The Collonges-Fort-l'Écluse – Divonne-les-Bains railway is a disused French railway line linking the Lyon-Geneva Railway from a junction near Collonges to Divonne-les-Bains. It crosses the whole of the region called the 'Pays de Gex' and is 38 km long. It used to continue through to Nyon in Switzerland.

It is line number 891 000 of the French rail network.

== History ==
The line was opened on 1 June 1899, and extended to Nyon in Switzerland in 1904. In the sixties, there were four services per day using 'Picasso' diesel railcars. The last passenger train ran on 31 May 1980. Since then, the passenger service has been replaced by a TER bus service from Bellegarde-sur-Valserine to Divonne-les-Bains. The only traffic on the line until 2014 is a twice-weekly household waste train from Chevry to the SIDEFAGE incinerator south of Bellegarde-sur-Valserine. Motive power for these trains was initially BB 67000 class diesel locomotives, but today they have been replaced by BB 75000s. Beyond Gex, the bridge over the Route nationale 5 has been dismantled, limiting traffic to Gex. The line is not operable beyond Chevry.

Use of the line for tourist trains has been mooted in the past.
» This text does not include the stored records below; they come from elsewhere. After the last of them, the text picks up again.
Lemma service_without_token E log :
  Py.truthy (TOKEN_DICT E) = false ->
  get_calendar_service E log = (log ++ [StError msg_no_credentials], Ok None).
Proof. intros Ht. run_service. rewrite Ht. reflexivity. Qed.

Lemma service_with_valid_token E log st :
  Py.truthy (TOKEN_DICT E) = true ->
  authorized_user_info E (TOKEN_DICT E) = Ok st ->
  valid st = true ->
  get_calendar_service E log
  = (log ++ [Build (lit "calendar") (lit "v3")],
     Ok (Some (calendar_service (with_scopes st)))).
Proof. intros Ht Ha Hv. run_service. rewrite Ht, Ha. simpl. rewrite Hv. reflexivity. Qed.

Lemma service_not_refreshable E log st :
  Py.truthy (TOKEN_DICT E) = true ->
  authorized_user_info E (TOKEN_DICT E) = Ok st ->
  valid st = false ->
  expired st && has_refresh_token (with_scopes st) = false ->
  get_calendar_service E log = (log ++ [StError msg_no_credentials], Ok None).
Proof.
  intros Ht Ha Hv Hr. run_service. rewrite Ht, Ha. simpl. rewrite Hv.
  unfold with_scopes in Hr. rewrite Hr. reflexivity.
Qed.

Lemma service_refresh_fails E log st e :
  Py.truthy (TOKEN_DICT E) = true ->
  authorized_user_info E (TOKEN_DICT E) = Ok st ->
  valid st = false ->
  expired st && has_refresh_token (with_scopes st) = true ->
  refresh_request E st = Raise e ->
  get_calendar_service E log
  = (log ++ [Refresh; StError msg_refresh_failed], Ok None).
Proof.
  intros Ht Ha Hv Hr He. run_service. rewrite Ht, Ha. simpl. rewrite Hv.
  unfold with_scopes in Hr. rewrite Hr, He. simpl.
  rewrite <- app_assoc. reflexivity.
Qed.
(** [md[k] ? Number(String(md[k]).match(/(-?\d+(?:\.\d+)?)/)?.[1]) : null] *)
Definition rate_of (v : option jsstring) : option number :=
  if falsy v then None
  else Some (Number_of (exec (re_group 1 re_number) (default [] v) ≫= group 1)).

(** [Number(m.numericAnswer)]: [null] converts to 0 *)
Definition Number_of_answer (a : option number) : number :=
  match a with
  | Some x => x
  | None => zero
  end.

(** One turn of the second loop *)
Definition normalize (m : RawModelRecord) : ModelRecord :=
  let md := metrics m in
  mk_model m
    (parseDurationToSeconds (md !! lit "total duration"))
    (parseDurationToSeconds (md !! lit "load duration"))
    (count_of (md !! lit "prompt eval count"))
    (count_of (md !! lit "eval count"))
    (parseDurationToSeconds (md !! lit "prompt eval duration"))
    (parseDurationToSeconds (md !! lit "eval duration"))
    (rate_of (md !! lit "prompt eval rate"))
    (rate_of (md !! lit "eval rate"))
    (strict_eq (Number_of_answer (numericAnswer m)) EXPECTED_ANSWER).

(** [loadData] from the text of the report on *)
Definition parse_report (txt : jsstring) : list ModelRecord :=
  map normalize (scan (split_lines txt)).

(** [loadData]: the error it throws, or the records it resolves to *)
Definition loadData (res : Response) : string + list ModelRecord :=
  if negb (ok res) then inl "Failed to load data.md"%string
  else inr (parse_report (text res)).

End App.

(** ** The later revision of app.js (sorting, logos, view toggles)

    The parsing functions are translated again from this file. *)

Module Part000.


Definition EXPECTED_ANSWER : number := num "3600".

(** [/([0-9]+(?:\.[0-9]+)?)m/], [.../s/] and [.../ms/] *)
Definition re_unit (unit : jsstring) : matcher :=
  re_seq
    (re_group 1
       (re_seq (re_plus is_digit)
          (re_opt (re_seq (re_char 46) (re_plus is_digit)))))
    (re_str unit).

(** The value of [seconds] at the [return] of [parseDurationToSeconds] *)
Definition duration_sum (s : jsstring) : number :=
  let minMatch := exec (re_unit (lit "m")) s in
  let secMatch := exec (re_unit (lit "s")) s in
  let msMatch := exec (re_unit (lit "ms")) s in
  let seconds := zero in
  let seconds :=
    match minMatch with
    | Some m => add seconds (mul (parseFloat_of (group 1 m)) (num "60"))
    | None => seconds
    end in
  let seconds :=
    match secMatch with
    | Some m => add seconds (parseFloat_of (group 1 m))
    | None => seconds
    end in
  let seconds :=
    match secMatch, msMatch with
    | None, Some m => add seconds (div (parseFloat_of (group 1 m)) (num "1000"))
    | _, _ => seconds
    end in
  seconds.
(** Storing a manifest and reading it back.  Over a datastore that
    returns from ReadManifest what UpdateManifest stored under the tag
    name, a post answered 200 followed by a get of the same (escaped)
    name answers 200 with the payload of the post for body. *)
Theorem manifest_post_then_get {W} (datastore : storage.Storage W) json_Unmarshal
  w r_post r_get σ :
  (forall m σ0 σ1,
      storage.UpdateManifest datastore m σ0 = (None, σ1) ->
      exists σ2,
        storage.ReadManifest datastore (storage.TagName m) σ1 = ((Some m, None), σ2)) ->
  httptest.wroteHeader w = false ->
  chi_URLParam r_get "name" = chi_URLParam r_post "name" ->
  let '(w1, σ1, _) := PostManifestHandler datastore json_Unmarshal w r_post σ in
  httptest.Code w1 = 200 ->
  let '(w2, _, _) := GetManifestHandler datastore w r_get σ1 in
  httptest.Code w2 = 200 /\
  httptest.Body w2 = (httptest.Body w ++ [Lit (Body_ReadAll r_post).1])%list.
Proof.
  intros Hlaw Hw Hname.
  pose proof (PostManifestHandler_200 datastore json_Unmarshal w r_post σ Hw) as Hpost.
  destruct (PostManifestHandler datastore json_Unmarshal w r_post σ) as [[w1 σ1] made1].
  cbn [fst snd] in Hpost. intros H200. destruct (Hpost H200) as (name & Hraw & HQ & HU).
  apply Hlaw in HU as [σ2 HR]. cbn [storage.TagName] in HR.
  rewrite <- Hname in Hraw, HQ.
  pose proof (GetManifestHandler_found datastore w r_get σ1 name _ σ2 Hw Hraw HQ HR)
    as Hget.
  destruct (GetManifestHandler datastore w r_get σ1) as [[w2 σ2'] made2].
  exact Hget.
Qed.

Lemma manifest_post_then_get_redis :
  let r := FakeStore.routed "library%2Fredis" "{}" in
  let '(w1, σ1, _) :=
    PostManifestHandler (FakeStore.datastore None) FakeStore.json_Unmarshal
      httptest.NewRecorder r FakeStore.empty in
  httptest.Code w1 = 200 ->
  let '(w2, _, _) :=
    GetManifestHandler (FakeStore.datastore None) httptest.NewRecorder r σ1 in
  httptest.Code w2 = 200 /\ httptest.Body w2 = [Lit "{}"].
Proof.
  refine (manifest_post_then_get (FakeStore.datastore None) FakeStore.json_Unmarshal
            httptest.NewRecorder
            (FakeStore.routed "library%2Fredis" "{}")
            (FakeStore.routed "library%2Fredis" "{}")
            FakeStore.empty _ eq_refl eq_refl).
  intros m σ0 σ1 [= <-]. eexists. simpl. by rewrite lookup_insert_eq.
Defined.

Example manifest_stored_under_unescaped_name :
  (PostManifestHandler (FakeStore.datastore None) FakeStore.json_Unmarshal
     httptest.NewRecorder (FakeStore.routed "library%2Fredis" "{}") FakeStore.empty).2
  = [storage.Call_UpdateManifest
       {| storage.TagName := "library/redis"; storage.Manifest_ := "{}";
          storage.Flags := 0 |}].
Proof. vm_compute. reflexivity. Qed.

Lemma QueryUnescape_plain_redis :
  url.QueryUnescape "library/redis:3.2" = ("library/redis:3.2", None).
Proof. exact (QueryUnescape_plain "library/redis:3.2" eq_refl). Defined.

(** ** No second attempt *)

(** Whatever the request and whatever the collaborators answer, the
    handler calls each of Update, Read, AssignPeerPriority and
    SamplePeers at most once: nothing is tried again. *)
Theorem announce_no_retry {W} (webApp : webAppStruct W) w r σ op :
  let ops := map op_of (calls (run (GetAnnounceHandler webApp w r) σ).2) in
  (count_occ Op_eq_dec ops op <= 1)%nat /\ (length ops <= 4)%nat.
Proof.
  intros ops.
  destruct (validation_error (URL_Query r)) as [e|] eqn:He.
  { subst ops. unfold run. rewrite (GetAnnounceHandler_invalid _ _ _ e) by done.
    simpl. lia. }
  apply well_formed_validation_error, well_formed_announce_peer in He as [peer Hp].
  destruct (pipeline_run_ops webApp w peer σ _ (GetAnnounceHandler_run webApp w r peer σ Hp))
    as (n & Hn & Hops).
  fold ops in Hops. rewrite Hops.
  destruct n as [|[|[|[|[|]]]]]; try lia; destruct op; simpl; lia.
Qed.

(** A failed Update ends the announce there: the reply is the
    http.Error of that failure with status 500, Update is the only call
    made, and the state is the one Update left. *)
Theorem Update_failure_ends_announce {W} (webApp : webAppStruct W) w r σ peer e σ1 :
  announce_peer (URL_Query r) = Some peer ->
  Update (datastore webApp) peer σ = (Some e, σ1) ->
  run (GetAnnounceHandler webApp w r) σ
  = (http_Error w (err_Error e) StatusInternalServerError,
     {| world := σ1; calls := [Call_Update peer] |}).
Proof.
  intros Hp HU.
  destruct (GetAnnounceHandler_run webApp w r peer σ Hp)
    as [e' σ1' HU' | σ1' l e' σ2 HU' | σ1' l σ2 l' e' σ3 HU'
       | σ1' l σ2 l' σ3 l'' e' σ4 HU' | σ1' l σ2 l' σ3 l'' σ4 HU'];
    rewrite HU in HU'; try discriminate.
  by injection HU' as <- <-.
Qed.

Definition Update_fails_faults : Fake.Faults :=
  {| Fake.Update_err := Some (errors_New "update: connection refused");
     Fake.Read_err := None;
     Fake.AssignPeerPriority_err := None;
     Fake.SamplePeers_err := None;
     Fake.Marshal_err := None |}.
Definition samplePageDict : Dict :=
  <["Type" := PDFName "Page"]>
  (<["Parent" := PDFRef 10]>
  (<["Thumb" := PDFRef 7]>
  (<["Resources" := PDFRef 3]> ∅))).

Lemma pruning_idempotent_witness :
  dictAt sampleDocument 2 = Some samplePageDict
  /\ samplePageDict !! "Annots" = None
  /\ deleteIfPresent "dict" 2 "Annots" sampleDocument = (Ok tt, sampleDocument)
  /\ dictDelete "dict" 2 "Annots" sampleDocument = (Ok tt, sampleDocument).
Proof.
  assert (dictAt sampleDocument 2 = Some samplePageDict) as Hd by (vm_compute; reflexivity).
  assert (samplePageDict !! "Annots" = None) as Hkey by (vm_compute; reflexivity).
  split; [exact Hd|]. split; [exact Hkey|].
  exact (proj2 (proj2 (proj2 (proj2
           (pruning_idempotent (mkOptions 25 false high) sampleDocument))))
           "dict" 2%N "Annots" samplePageDict Hd Hkey).
Defined.

(** ** The stages of the module worker, as plans *)

Definition basic_removeMetadata_plan : PlanF :=
  pRead (fun doc => Root (trailerInfo doc)) (fun catalog =>
    pSeq (pDel catalog "Metadata") (pEdit ClearInfo)).

Definition basic_removePage_plan (options : Options) (page : N) : PlanF :=
  pSeq (pDel page "Thumb")
       (pWhen (isHigh (compressionLevel options) && negb (preserveQuality options))
          (pDel page "Annots")).

Definition basic_removeUnnecessaryObjects_plan (options : Options) : PlanF :=
  pWhen (Basic.mediumOrHigh (compressionLevel options))
    (pRead pages (fun ps => pEach ps (basic_removePage_plan options))).

Definition basicStages_plan (options : Options) : PlanF :=
  pSeq (pWhen (isHigh (compressionLevel options)) basic_removeMetadata_plan)
    (pSeq pRet (pSeq pRet (basic_removeUnnecessaryObjects_plan options))).

Lemma basic_removeMetadata_follows : follows Basic.removeMetadata basic_removeMetadata_plan.
Proof.
  apply follows_getCatalog. intros catalog.
  apply follows_seq; [by apply follows_del|apply follows_removeInfo].
Qed.

Lemma basic_removeUnnecessaryObjects_follows (options : Options) :
  follows (Basic.removeUnnecessaryObjects options)
          (basic_removeUnnecessaryObjects_plan options).
Proof.
  apply follows_when, follows_getPages. intros ps.
  apply follows_each. intros page _.
  apply follows_seq; [by apply follows_del|].
  apply follows_when. by apply follows_del.
Qed.
(** The next theorem, in the form that the later proofs use. *)
Lemma linear_search_leaf_lookup_spec hp p k :
  let es := valid_entries (records p) in
  let found := if IS_FORWARD (switch_counter (hdr p))
               then first_with_key k es else last_with_key k es in
  leftmost_ptr (hdr p) = NULL →
  quiescent p →
  distinct_neighbours NULL es = true →
  linear_search hp p k
  = match found with
    | Some v => Some v
    | None =>
        if sibling_ptr (hdr p) =? NULL then Some NULL
        else sp ← hp !! sibling_ptr (hdr p);
             Some (if highest (hdr sp) <=? k then sibling_ptr (hdr p) else NULL)
    end ∧
  (found = None ↔ has_key k es = false) ∧
  (∀ v, found = Some v → v ≠ NULL ∧ ∃ e, e ∈ es ∧ key e = k ∧ ptr e = v).
Proof.
  intros es found Hleaf Hq Hd.
  pose proof (valid_entries_nonnull (records p)) as Hnn. fold es in Hnn.
  assert (Hsome : ∀ v, found = Some v →
            v ≠ NULL ∧ ∃ e, e ∈ es ∧ key e = k ∧ ptr e = v).
  { intros v Hv. unfold found in Hv.
    destruct (IS_FORWARD _).
    - split; [by eapply first_with_key_nonnull|by apply first_with_key_elem].
    - split; [by eapply last_with_key_nonnull|by apply last_with_key_elem]. }
  split; [|split; [|done]].
  - unfold linear_search. rewrite Hleaf. cbn [Z.eqb NULL].
    change (0 =? 0) with true. cbv iota.
    rewrite (linear_search_leaf_spec p k Hq Hd). fold es found.
    destruct found as [v|] eqn:Ef; simpl.
    + destruct (Hsome v eq_refl) as [Hv _].
      by destruct (Z.eqb_spec v NULL).
    + done.
  - unfold found. destruct (IS_FORWARD _).
    + apply first_with_key_None.
    + apply last_with_key_None.
Qed.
In May 2009, an association for the promotion of rail services in the Pays de Gex was formed to promote the inclusion of the line into the future Rhône Express Regional. There have been plans to reactivate the line for passenger traffic and to integrate it into the Geneva suburban rail system.

On April 28, 2014, it was announced that the line was to close for good.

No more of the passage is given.